Last week we left Jesus at prayer in the Garden of Gethsemane. There are a couple of olive trees in this large garden that were probably teenagers on the night before Jesus died. They witnessed his heaving sobs of anguish and their roots drank in the sweat and blood he shed there. This is the hour Jesus expressed dread of: But, “although deeply troubled, Jesus does not flee before His ‘hour’. ‘And what shall I say? 'Father, save Me from this hour?' No, for this purpose I have come to this hour" (Jn 12:27). Jesus wanted His disciples to keep Him company, yet He had to experience loneliness and abandonment.”
That is the key to understanding here: Jesus tells us to submit to violence, to submit to humiliation and poverty and injustice so that we might be in his company, so that we might imitate him. It’s the point of application of the Beatitudes: blessed are the poor, blessed are the meek, blessed are you when they curse and persecute you. The hour of Jesus is, ultimately, the hour of the Christian, the hour of the Church. Our Sunday Eucharist is, in a real sense, the community celebrating the hour of Jesus at Mass in the Holy Sepulchre.
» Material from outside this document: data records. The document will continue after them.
Definition notify_execbuf_xgq (s : io) (xcmd : kds_command) (status : kds_status) : option io :=
  p ← io_cmds s !! xcmd_id xcmd;
  obj ← io_objs s !! cp_obj p;
  let ecmd := bo_pkt obj in
  k ← (if bool_decide (xcmd_opcode xcmd = OP_GET_STAT) then read_ert_stat (io_kds s) ecmd else Some (io_kds s));
  r ← (if bool_decide (xcmd_opcode xcmd = OP_START_SK) then
         e ← ert_write_return_code ecmd (xcmd_rcode xcmd);
         c ← stat_inc_chk (io_client s) (xcmd_hw_ctx_id xcmd) SCU_C_CNT (xcmd_cu_idx xcmd);
         Some (e, c)
       else Some (ecmd, io_client s));
  ecmd ← write_timestamps xcmd status (set_ert_state (ert_state_num (kds_ert_table status)) r.1);
  let s := gem_put (put_pkt (s <| io_kds := k |>) (cp_obj p) ecmd) (cp_obj p) in
  c ← (if bool_decide (xcmd_opcode xcmd = OP_START)
       then stat_inc_chk r.2 (xcmd_hw_ctx_id xcmd) C_CNT (xcmd_cu_idx xcmd) else Some r.2);
  Some (notify_done (s <| io_client := c |>) p status).

(** [xcmd->cb.notify_host] *)
Definition notify_host (s : io) (xcmd : kds_command) (status : kds_status) : option io :=
  p ← io_cmds s !! xcmd_id xcmd;
  if cp_xgq p then notify_execbuf_xgq s xcmd status else notify_execbuf s xcmd status.

(** ** From the buffer to the command *)

(** Whether the packet is accepted, the buffer with its state reset, and the
    copy; the copy has the size of the buffer and the rest of it is zero. *)
Definition copy_and_validate_execbuf (s : io) (xobj : drm_xocl_bo) : bool * drm_xocl_bo * ert_packet :=
  let orig := set_ert_state (ert_state_num ERT_CMD_STATE_NEW) (bo_pkt xobj) in
  let xobj := xobj <| bo_pkt := orig |> in
  let count := Z.to_nat (ert_count orig) in
  let zero := mk_ert_packet (ert_header orig) (replicate (Z.to_nat (bo_size xobj / 4 - 1)) 0) in
  let pkg_size := 4 + ert_count orig * 4 in
  if bo_size xobj <? pkg_size then (false, xobj, zero)
  else
    let ecmd := zero <| ert_words ::= fun z => take count (ert_words orig) ++ drop count z |> in
    (if negb (ert_valid_opcode ecmd) then false
     else if bo_size xobj <? get_size_with_timestamps_or_zero ecmd then false
     else if kds_xgq_enable (io_kds s) then true
     else match kds_ert_ (io_kds s) with
          | Some _ => negb ((0 <? io_slot_size s) && (io_slot_size s <? pkg_size))
          | None => true
          end, xobj, ecmd).

(** [data[i] = data[i + 6]] for [n] words from [i] on. *)
Fixpoint shift_words (ws : list Z) (i : Z) (n : nat) : option (list Z) :=
  match n with
  | O => Some ws
  | S n => w ← aget_chk 0 ws (kecmd_data_off + i + 6); ws ← aset_chk ws (kecmd_data_off + i) w; shift_words ws (i + 1) n
  end.

Definition convert_exec_write2key_val (ecmd : ert_packet) : option ert_packet :=
  let end_ := ert_count ecmd - 7 in
  ws ← shift_words (ert_words ecmd) (ert_extra_cu_masks ecmd) (Z.to_nat (end_ - ert_extra_cu_masks ecmd));
  Some (set_ert_count (ert_count ecmd - 6) (ecmd <| ert_words := ws |>)).

(** The part the start commands share. *)
Definition fill_start (type : Z) (op : kds_opcode) (convert : list Z -> ert_packet -> option (list Z * Z))
  (ecmd : ert_packet) (xcmd : kds_command) : option kds_command :=
  let xcmd := if z2b (ert_stat_enabled ecmd) then xcmd <| xcmd_timestamp_enabled := true |> else xcmd in
  let xcmd := xcmd <| xcmd_type := type |> <| xcmd_opcode := op |> in
  m0 ← aget_chk 0 (ert_words ecmd) 0;
  masks ← copy_out (ert_words ecmd) kecmd_data_off (ert_extra_cu_masks ecmd);
  cu_mask ← copy_in (aset (xcmd_cu_mask xcmd) 0 m0) 1 masks;
  info ← xcmd_info xcmd;
  r ← convert info ecmd;
  Some (xcmd <| xcmd_cu_mask := cu_mask |> <| xcmd_num_mask := 1 + ert_extra_cu_masks ecmd |>
             <| xcmd_info := Some r.1 |> <| xcmd_isize := r.2 |>).

(** A command to the firmware itself. *)
Definition fill_ert (op : kds_opcode) (convert : list Z -> ert_packet -> option (list Z * Z))
  (ecmd : ert_packet) (xcmd : kds_command) : option kds_command :=
  info ← xcmd_info xcmd;
  r ← convert info ecmd;
  Some (xcmd <| xcmd_opcode := op |> <| xcmd_type := KDS_ERT |> <| xcmd_info := Some r.1 |> <| xcmd_isize := r.2 |>).

Definition put_execbuf (s : io) (xcmd : kds_command) (ecmd : ert_packet) : io :=
  s <| io_cmds ::= alter (fun p => p <| cp_execbuf := ecmd |>) (xcmd_id xcmd) |>.

Definition complete_now (s : io) (xcmd : kds_command) : option (io * kds_command) :=
  let xcmd := xcmd <| xcmd_status := KDS_COMPLETED |> in
  s ← notify_host s xcmd KDS_COMPLETED;
  Some (s, xcmd).

(** Result 1: the command is to be submitted; 0: there is nothing to submit. *)
Definition xocl_fill_payload_xgq (s : io) (ecmd : ert_packet) (xcmd : kds_command) : option (Z * io * kds_command) :=
  let op := ert_opcode ecmd in
  let submit r := x ← r; Some (1, s, x) in
  if (op =? ERT_CONFIGURE) || (op =? ERT_SK_CONFIG) then r ← complete_now s xcmd; Some (0, r.1, r.2)
  else if op =? ERT_SK_START then submit (fill_start KDS_SCU OP_START_SK xgq_exec_convert_start_scu_cmd ecmd xcmd)
  else if op =? ERT_START_CU then submit (fill_start KDS_CU OP_START xgq_exec_convert_start_cu_cmd ecmd xcmd)
  else if op =? ERT_CLK_CALIB then submit (fill_ert OP_CLK_CALIB xgq_exec_convert_clock_calib_cmd ecmd xcmd)
  else if op =? ERT_ACCESS_TEST_C then submit (fill_ert OP_VALIDATE xgq_exec_convert_data_integrity_cmd ecmd xcmd)
  else if op =? ERT_MB_VALIDATE then submit (fill_ert OP_VALIDATE xgq_exec_convert_accessible_cmd ecmd xcmd)
  else if (op =? ERT_EXEC_WRITE) || (op =? ERT_START_KEY_VAL) then
    ecmd ← (if negb (ie_ps_sched env) && (op =? ERT_EXEC_WRITE) then convert_exec_write2key_val ecmd else Some ecmd);
    x ← fill_start KDS_CU OP_START xgq_exec_convert_start_kv_cu_cmd ecmd xcmd;
    Some (1, put_execbuf s xcmd ecmd, x)
  else if op =? ERT_START_COPYBO then
    r ← copybo_ecmd2xcmd s ecmd xcmd;
    let '(ret, ecmd, xcmd) := r in
    let s := put_execbuf s xcmd ecmd in
    if 0 <? ret then r ← complete_now s xcmd; Some (0, r.1, r.2) else Some (ret, s, xcmd)
  else Some (- EINVAL, s, xcmd).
Jesus suffered, died, and rose again. When we meet for Eucharist, we celebrate that entire cycle of redemption. We’d love to skip the first two words and jump to the resurrection, would we not? Some Christian denominations still ignore Lent and jump to Easter. But that makes the life and sacrifice of Jesus less human, and thus makes it less capable of raising toward divinity. Jesus tells us that he will not miss the pain and suffering, because that is an integral part of our fallen human nature, and he was like us in all things except sin. So in this Eucharist he enjoins us and the whole Church to join together in his redemptive mystery: Save us, Savior of the world, for by Your cross and resurrection, you have set us free.